3. Different types of nanotechnologies have quite different risk profiles

It should be clear, then, that there isn’t a single thing one can call “nanotechnology” – there are many different technologies, producing many different kinds of nano-materials. One makes materials and structures at the nanoscale in order to access new properties – and these new properties in principle could bring new risks. But there are a number of quite different classes of properties that going to the nanoscale unlocks, and it is this variety of different types of nanoscale behaviour that makes it impossible to precisely specify a size range that constitutes the nanoscale. Different properties are affected by size in different ways, and it is only a general sense that many such properties start to be dramatically affected below sizes of a few hundred nanometers that underlies the adoption of definitions such as that which defines 100 nm as the upper limit of the nanoscale. One class of properties is affected by the simple issue of the larger surface to volume ratio of small particles; this affects issues such as solubility and catalytic effectiveness. Another important class of properties arises from the interaction of the physical dimensions of a nano-object with the wavelength of some kind of radiation. This includes the well-known transparency of small dielectric particles such as nanoscale titanium dioxide and the colour changes of gold colloids, and the quantum confinement effects that arise in semiconductor nanoparticles (quantum dots). Finally there are a number of properties that arise due to the importance of Brownian motion and strong surface forces at the nanoscale, in particular the phenomenon of self-assembly, which underlies, for example, the formation of nanoscale surfactant micelles, and is of great importance in biological processes at the nanoscale.
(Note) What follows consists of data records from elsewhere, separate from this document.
(** * Action Codes protocol (v2): canonical messages, delegation strategy,
      Solana adapter and protocol facade.

    A shallow embedding of the TypeScript sources
      - [src/utils/canonical.ts]
      - [src/strategy/DelegationStrategy.ts]
      - [src/adapters/SolanaAdapter.ts] (both revisions present in the tree)
      - [src/adapters/BaseChainAdapter.ts]
      - [src/ActionCodesProtocol.ts]
    together with the properties the specification states about them.

    Conventions of the embedding.
      - A JavaScript string is the list of its UTF-16 code units; [length]
        is the JavaScript [.length].
      - A [Uint8Array] is a list of byte values.
      - Timestamps are integers (milliseconds since the epoch) and live in
        [Z]; fractional numbers, infinities and magnitudes from 10^21 on
        are outside the model.
      - [Date.now()] is an explicit argument: one argument per reading, in
        program order.
      - A function that can throw returns [result A]; the exception is a
        [ProtocolError] with its stable code, a [TypeError] raised by the
        language, or an error raised by an external library. *)

From Stdlib Require Import ZArith NArith List String Ascii Bool Lia.
From Stdlib Require Import DecimalString.
From stdpp Require Import base option list gmap.
Import ListNotations.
In the same way that the new properties that arise at the nanoscale can have their origin in quite different physical phenomenon, so the new potential risk profiles of such materials will be very different, and it will be impossible to generalise across these categories. To give a few examples, cadmium selenide quantum dots, titanium dioxide nanoparticles, sheets of exfoliated clay, fullerenes like C60, casein micelles and phospholipid nanosomes will all have quite distinct profiles of risk and uncertainty and it is likely to be very misleading to generalise from any one of these to a wider class of nanomaterials.
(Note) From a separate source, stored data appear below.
(** C9. Whatever the message, when the stamp itself has no newline, the
    text that [print] appends has exactly one line per line of the
    message, and each of them is the stamp, [": "], and that line. *)
Theorem print_stamps_every_line (stamp message : string) (output : list string) :
  contains_newline stamp = false →
  ∃ text,
    print stamp message output = output ++ [text] ∧
    lines text = map (λ l, stamp +:+ ": " +:+ l) (lines message) ∧
    length (lines text) = length (lines message).
Proof.
  intros Hs. exists (rendered stamp message). split; [done|].
  assert (lines (rendered stamp message)
          = map (λ l, stamp +:+ ": " +:+ l) (lines message)) as E.
  { assert (contains_newline (stamp +:+ ": ") = false) as Hp
      by (by rewrite contains_newline_append, Hs).
    assert (rendered stamp message
            = (stamp +:+ ": ")
              +:+ replace_newline (String newline (stamp +:+ ": ")) message) as ->.
    { unfold rendered. rewrite append_assoc.
      destruct (contains_newline message) eqn:E; [done|].
      by rewrite replace_newline_absent. }
    rewrite (lines_append _ _ Hp), (lines_replace_newline _ _ Hp).
    pose proof (lines_nonempty message).
    destruct (lines message) as [|l ls]; [done|]. simpl.
    rewrite append_assoc. f_equal. apply map_ext. intros. by rewrite append_assoc. }
  split; [done|]. by rewrite E, length_map.
Qed.

Lemma print_stamps_every_line_witness :
  contains_newline "12:34:56" = false ∧
  ∃ text,
    print "12:34:56" (String "a" (String newline (String newline "b"))) [] = [text] ∧
    lines text = ["12:34:56: a"; "12:34:56: "; "12:34:56: b"]%string.
Proof.
  split; [reflexivity|].
  destruct (print_stamps_every_line "12:34:56"
              (String "a" (String newline (String newline "b"))) [] eq_refl)
    as (text & Hp & Hl & _).
  exists text. split; [exact Hp|]. rewrite Hl. reflexivity.
Defined.

End ConsoleOutputFacts.

(** ** WebsocketStatus.update *)

Section WebsocketStatusFacts.
Import WebsocketStatus.
Local Open Scope Z_scope.

Variable MAX_WEBSOCKETS : Z.
Variable WS_TOPICS_LIMIT : Z.

Abbreviation update := (WebsocketStatus.update MAX_WEBSOCKETS WS_TOPICS_LIMIT).
Abbreviation rows_present := (WebsocketStatus.rows_present MAX_WEBSOCKETS).

Lemma init_rows_fold (l : list Z) (t : gmap (Z * Z) string) idx col :
  (col = 1 ∨ col = 2) →
  idx ∈ l ∨ is_Some (t !! (idx, col)) →
  is_Some (foldl (λ t idx, <[(idx, 2) := EmptyString]>
                             (<[(idx, 1) := EmptyString]>
                                (<[(idx, 0) := pretty idx]> t))) t l !! (idx, col)).
Proof.
  intros Hcol. revert t. induction l as [|x l IH]; intros t H; simpl.
  - destruct H as [H|H]; [by apply elem_of_nil in H|done].
  - apply IH. destruct (decide (x = idx)) as [->|Hne].
    + right. destruct Hcol as [-> | ->].
      * rewrite lookup_insert_ne by congruence. rewrite lookup_insert_eq. by eexists.
      * rewrite lookup_insert_eq. by eexists.
    + destruct H as [H|H].
      * left. apply elem_of_cons in H as [?|?]; [congruence|done].
      * right. rewrite !lookup_insert_ne by congruence. done.
Qed.

Lemma rows_present_init : rows_present (WebsocketStatus.init MAX_WEBSOCKETS).
Proof.
  intros idx Hidx. unfold WebsocketStatus.init. simpl.
  assert (idx ∈ seqZ 0 MAX_WEBSOCKETS) as Hin by (apply elem_of_seqZ; lia).
  split; apply init_rows_fold; auto.
Qed.

(** C10. Outside [0, MAX_WEBSOCKETS) [update] raises nothing and leaves
    the table and the items as they were.  Inside, on a table that has its
    rows, it raises nothing, writes the status into column 1 and
    ["topics/WS_TOPICS_LIMIT"] into column 2 of that row, stores the entry,
    keeps the old value (or [""] and 0 for a row without entry) of
    whichever of the two was not given, and touches no other cell or
    entry. *)
Theorem update_in_and_out_of_range
    (idx : Z) (new_status : option string) (new_topics : option Z) (w : widget) :
  (¬ (0 ≤ idx < MAX_WEBSOCKETS) → update idx new_status new_topics w = (Fine tt, w)) ∧
  (0 ≤ idx < MAX_WEBSOCKETS → rows_present w →
   ∃ w',
     update idx new_status new_topics w = (Fine tt, w') ∧
     let it := merged idx new_status new_topics w in
     table w' !! (idx, 1) = Some (status it) ∧
     table w' !! (idx, 2) = Some (pretty (topics it) +:+ "/" +:+ pretty WS_TOPICS_LIMIT) ∧
     items w' !! idx = Some it ∧
     (∀ cell, cell ≠ (idx, 1) → cell ≠ (idx, 2) → table w' !! cell = table w !! cell) ∧
     (∀ j, j ≠ idx → items w' !! j = items w !! j) ∧
     rows_present w').
Proof.
  split.
  - intros Hout. unfold WebsocketStatus.update.
    destruct (bool_decide (idx < 0)) eqn:E1; [done|].
    destruct (bool_decide (idx >= MAX_WEBSOCKETS)) eqn:E2; [done|].
    apply bool_decide_eq_false in E1, E2. lia.
  - intros Hin Hrows. unfold WebsocketStatus.update.
    rewrite bool_decide_eq_false_2 by lia. rewrite bool_decide_eq_false_2 by lia.
    simpl.
    set (it0 := default (Item EmptyString 0) (items w !! idx)).
    set (it1 := match new_status with Some s => Item s (topics it0) | None => it0 end).
    set (it := match new_topics with Some n => Item (status it1) n | None => it1 end).
    assert (it = merged idx new_status new_topics w) as Hit.
    { unfold it, it1, merged. fold it0.
      destruct new_status, new_topics; simpl; try done; by destruct it0. }
    destruct (Hrows idx Hin) as [[c1 H1] [c2 H2]].
    unfold set_text. rewrite H1. simpl.
    rewrite lookup_insert_ne by congruence. rewrite H2.
    eexists. split; [done|]. cbv zeta. rewrite <- Hit. cbn [table items].
    assert (status it = default (status it0) new_status) as Hs
      by (rewrite Hit; reflexivity).
    assert (topics it = default (topics it0) new_topics) as Ht
      by (rewrite Hit; reflexivity).
    split.
    { rewrite lookup_insert_ne by congruence. rewrite lookup_insert_eq. by rewrite Hs. }
    split; [rewrite lookup_insert_eq; by rewrite Ht|].
    split; [by rewrite lookup_insert_eq|].
    split; [intros cell Ha Hb; by rewrite !lookup_insert_ne|].
    split; [intros j Hj; by rewrite lookup_insert_ne|].
    intros j Hj. simpl. destruct (Hrows j Hj) as [Hj1 Hj2].
    split.
    + destruct (decide (j = idx)) as [->|Hne].
      * rewrite lookup_insert_ne by congruence. rewrite lookup_insert_eq. by eexists.
      * rewrite !lookup_insert_ne by congruence. done.
    + destruct (decide (j = idx)) as [->|Hne].
      * rewrite lookup_insert_eq. by eexists.
      * rewrite !lookup_insert_ne by congruence. done.
Qed.

End WebsocketStatusFacts.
4. Engineered nanoparticles versus self-assembled nanostructures

To begin to make sense of the different types of nanomaterial that might be present in food, there is one very useful distinction. This is between engineered nanoparticles and self-assembled nanostructures. Engineered nanoparticles are covalently bonded, and thus are persistent and generally rather robust, though they may have important surface properties such as catalysis, and they may be prone to aggregate. Examples of engineered nanoparticles include titanium dioxide nanoparticles and fullerenes.
In self-assembled nanostructures, though, molecules are held together by weak forces, such as hydrogen bonds and the hydrophobic interaction. The weakness of these forces renders them mutable and transient; examples include soap micelles, protein aggregates (for example the casein micelles formed in milk), liposomes and nanosomes and the microcapsules and nanocapsules made from biopolymers such as starch.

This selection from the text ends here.